We will consider two different types of clustering: hierarchical and k-means.
### Hierarchical Clustering.
1. Use hierarchical clustering and complete linkage to cluster the data.
- Keep only numerical variables. The dummy variable `South` can also be kept.
- We do not need to standardize the variables because the solution will be better without scaling.
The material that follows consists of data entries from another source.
(* ===== verification/HexCodec.v ===== *)
(** * Hexadecimal strings and string trimming

    [encoding/hex] decoding, the prefix and space functions of [strings], and the decoders of
    [cmd/rpc-client/utils/decode.go], which accept an optional 0x and an odd number of digits. *)

From S2P Require Import Prelude GoLib.
From Stdlib Require Import Strings.Byte Strings.Ascii.

(** ** [strings] *)

Fixpoint HasPrefix (s p : string) {struct p} : bool :=
  match p, s with
  | EmptyString, _ => true
  | String c p, String d s => if decide (c = d) then HasPrefix s p else false
  | String _ _, EmptyString => false
  end.

(** [s[n:]] *)
Fixpoint str_drop (n : nat) (s : string) : string :=
  match n, s with
  | O, _ => s
  | S n, String _ s => str_drop n s
  | S _, EmptyString => EmptyString
  end.

Definition TrimPrefix (s p : string) : string := if HasPrefix s p then str_drop (String.length p) s else s.

(** The encodings of the code points [unicode.IsSpace] accepts. *)
Definition space_encodings : list bytes :=
  [[x09]; [x0a]; [x0b]; [x0c]; [x0d]; [x20]; [xc2; x85]; [xc2; xa0]; [xe1; x9a; x80]; [xe2; x80; xa8];
   [xe2; x80; xa9]; [xe2; x80; xaf]; [xe2; x81; x9f]; [xe3; x80; x80]] ++
  ((λ z, [xe2; x80; z2b z]) <$> seqZ 128 11).

Fixpoint strip (fuel : nat) (encs : list bytes) (b : bytes) : bytes :=
  match fuel with
  | O => b
  | S fuel =>
    match list_find (λ e, take (length e) b = e) encs with
    | Some (_, e) => strip fuel encs (drop (length e) b)
    | None => b
    end
  end.

Definition TrimSpace (s : string) : string :=
  let b := strip (String.length s) space_encodings (str_bytes s) in
  bytes_str (rev (strip (length b) ((@rev byte) <$> space_encodings) (rev b))).

(** ** [hex.DecodeString] *)

Definition fromHexChar (c : ascii) : option Z :=
  let n := Z.of_nat (nat_of_ascii c) in
  if decide (48 ≤ n ≤ 57)%Z then Some (n - 48)%Z
  else if decide (97 ≤ n ≤ 102)%Z then Some (n - 87)%Z
  else if decide (65 ≤ n ≤ 70)%Z then Some (n - 55)%Z
  else None.

(** An odd number of digits and any other character are errors. *)
Fixpoint hex_DecodeString (s : string) : option bytes :=
  match s with
  | EmptyString => Some []
  | String a (String b s) =>
    x ← fromHexChar a; y ← fromHexChar b; r ← hex_DecodeString s; Some (z2b (x * 16 + y) :: r)
  | String _ EmptyString => None
  end.

(** ** [DecodeHexString] and [DecodeHexPooled] *)

Definition strip_0x (hexStr : string) : string :=
  if HasPrefix hexStr "0x" || HasPrefix hexStr "0X" then str_drop 2 hexStr else hexStr.

Definition even_digits (hexStr : string) : string :=
  if (String.length hexStr mod 2 =? 1)%nat then "0" +:+ hexStr else hexStr.

Definition DecodeHexString (hexStr : string) : option bytes := hex_DecodeString (even_digits (strip_0x hexStr)).

(** The pooled decoder streams the digits into a buffer of half their number; [io.ReadFull] fails
    when the stream ends or breaks before the buffer is full. *)
Fixpoint hex_stream (s : string) : bytes :=
  match s with
  | String a (String b s) =>
    match fromHexChar a, fromHexChar b with
    | Some x, Some y => z2b (x * 16 + y) :: hex_stream s
    | _, _ => []
    end
  | _ => []
  end.

Definition DecodeHexPooled (hexStr : string) : option bytes :=
  let s := even_digits (strip_0x hexStr) in
  let needed := (String.length s / 2)%nat in
  let got := hex_stream s in
  if (length got =? needed)%nat then Some got else None.

(** ** Round trips *)

Lemma hex_digit_value z : (0 ≤ z < 16)%Z → fromHexChar (hex_digit z) = Some z.
Proof.
  intros Hz. assert (Forall (λ z, fromHexChar (hex_digit z) = Some z) (seqZ 0 16)) as HF by (apply (bool_decide_unpack _); by vm_compute).
  rewrite Forall_forall in HF. apply HF. apply elem_of_seqZ. lia.
Qed.

Lemma hex_pair_value b : z2b (b2z b / 16 * 16 + b2z b mod 16) = b.
Proof. rewrite <- (z2b_b2z b) at 3. f_equal. pose proof (b2z_range b). zlia. Qed.

Lemma hex_decode_encode b : hex_DecodeString (hex_EncodeToString b) = Some b.
Proof.
  induction b as [|x b IH]; [done|]. cbn [hex_EncodeToString hex_DecodeString].
  pose proof (b2z_range x). rewrite !hex_digit_value by zlia. cbn [mbind option_bind]. rewrite IH. cbn.
  by rewrite hex_pair_value.
Qed.

Lemma str_ind2 (P : string → Prop) : P EmptyString → (∀ a, P (String a EmptyString)) →
  (∀ a b s, P s → P (String a (String b s))) → ∀ s, P s.
Proof.
  intros H0 H1 H2. fix IH 1. intros [|a [|b s]]; [exact H0|exact (H1 a)|exact (H2 a b s (IH s))].
Qed.

Lemma hex_stream_decode s : String.length s mod 2 = 0 →
  hex_DecodeString s = if (length (hex_stream s) =? String.length s / 2)%nat then Some (hex_stream s) else None.
Proof.
  induction s as [|a|a b s IH] using str_ind2; intros He; [done|done|].
  cbn [String.length hex_stream hex_DecodeString] in *.
  replace (S (S (String.length s))) with (String.length s + 1 * 2) in * by lia.
  rewrite Nat.Div0.mod_add in He. rewrite Nat.div_add, Nat.add_1_r by lia.
  destruct (fromHexChar a) as [x|]; [|done]. destruct (fromHexChar b) as [y|]; [|done].
  cbn [mbind option_bind length Nat.eqb]. rewrite (IH He). by destruct (_ =? _)%nat.
Qed.

Lemma even_digits_even s : String.length (even_digits s) mod 2 = 0.
Proof.
  unfold even_digits. destruct (Nat.eqb_spec (String.length s mod 2) 1) as [E|E].
  - cbn [String.length String.append]. change (String.length ("0" +:+ s)) with (S (String.length s)).
    rewrite <- Nat.add_1_r, Nat.Div0.add_mod, E. done.
  - pose proof (Nat.mod_upper_bound (String.length s) 2 ltac:(lia)). lia.
Qed.

(** The two decoders agree on every string, and both invert the encoding with and without 0x. *)
Theorem hex_decoders_agree s : DecodeHexPooled s = DecodeHexString s.
Proof. unfold DecodeHexPooled, DecodeHexString. rewrite hex_stream_decode by apply even_digits_even. done. Qed.

Lemma hex_no_x b r : strip_0x ("0x" +:+ hex_EncodeToString b +:+ r) = hex_EncodeToString b +:+ r.
Proof. done. Qed.

Lemma DecodeHexString_0x b : DecodeHexString ("0x" +:+ hex_EncodeToString b) = Some b.
Proof.
  unfold DecodeHexString. replace (strip_0x _) with (hex_EncodeToString b).
  - unfold even_digits. rewrite hex_EncodeToString_length.
    rewrite Nat.mul_comm, Nat.Div0.mod_mul. apply hex_decode_encode.
  - rewrite <- (str_app_nil_r (hex_EncodeToString b)) at 2. rewrite hex_no_x. by rewrite str_app_nil_r.
Qed.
- Compute the distance matrix using Euclidean distance.
- Create the dendogram.
- Compare the solutions across different clusters. Which solution seems most stable?
```{r}
hclust_result <- arrest %>%
select(-States, -category) %>%
`rownames<-`(arrest$States) %>%
dist(method = ___) %>%
___(___)
ggdendrogram(___)
```
2. Cut the tree by 4 clusters. Use the output to answer the following questions
- Plot the relationship between Assault and Murder again, but choose the color of the plot corresponding to the Cluster in which the observation lies. What pattern do you see?
```{r}
p <- arrest %>%
ggplot() +
geom_point(aes(x = ___,
y = ___,
col = factor(cutree(___, ___)),
size = category,
label = States),
alpha = 0.6) +
labs(col = "cluster")
plotly::ggplotly(p)
```
- Now, overlay the previous plot with the geographic information (South) by choosing the shape of the plot to depend on the variable South. What do you notice about the southern states?
```{r}
p <- arrest %>%
ggplot() +
geom_point(aes(x = ___,
y = ___,
col = factor(cutree(___, ___)),
size = category,
shape = ___,
label = States),
alpha = 0.6) +
labs(col = "cluster")
plotly::ggplotly(p)
```
### K-means Clustering.
1. Obtain the K-means clusters with $k=3$ and $k=4$ clusters.
```{r}
kmeans_result_3 <- arrest %>%
select(-States, -category) %>%
`rownames<-`(arrest$States) %>%
kmeans(centers = ___)
kmeans_result_4 <- arrest %>%
select(-States, -category) %>%
`rownames<-`(arrest$States) %>%
kmeans(centers = ___)
```
2. Plot the different cluster membership totals in each cluster by category using `geom_bar()`.
```{r}
p1 <- arrest %>%
mutate(cluster = ___) %>%
ggplot() +
geom_bar(aes(x = ___, fill = ___)) +
ggtitle("Number of observations in each cluster by category",
subtitle = "(3-cluster solution)")
p2 <- arrest %>%
mutate(cluster = ___) %>%
ggplot() +
geom_bar(aes(x = ___, fill = ___)) +
ggtitle("Number of observations in each cluster by category",
subtitle = "(4-cluster solution)")
patchwork::wrap_plots(p1, p2, ncol = 2)
```
3. For $k=4$ clusters, plot the relationship between Assault and Murder again, but choose the color of the plot corresponding to the Cluster in which the observation lies.
```{r}
p <- arrest %>%
mutate(cluster = ___) %>%
ggplot() +
geom_point(aes(x = Murder, y = Assault, col = ___, size = category, label = States),
alpha = 0.6) +
labs(col = "cluster")
plotly::ggplotly(p)
```
- Now, overlay the geographic indicator. How do the results differ from the other clustering algorithm?
```{r}
p <- arrest %>%
mutate(cluster = ___) %>%
ggplot() +
geom_point(aes(x = Murder, y = Assault, col = ___, size = category, shape = ___, label = States),
alpha = 0.6) +
labs(col = "cluster")
plotly::ggplotly(p)
```
4. Which algorithm gives more meaningful interpretations to the data? Why?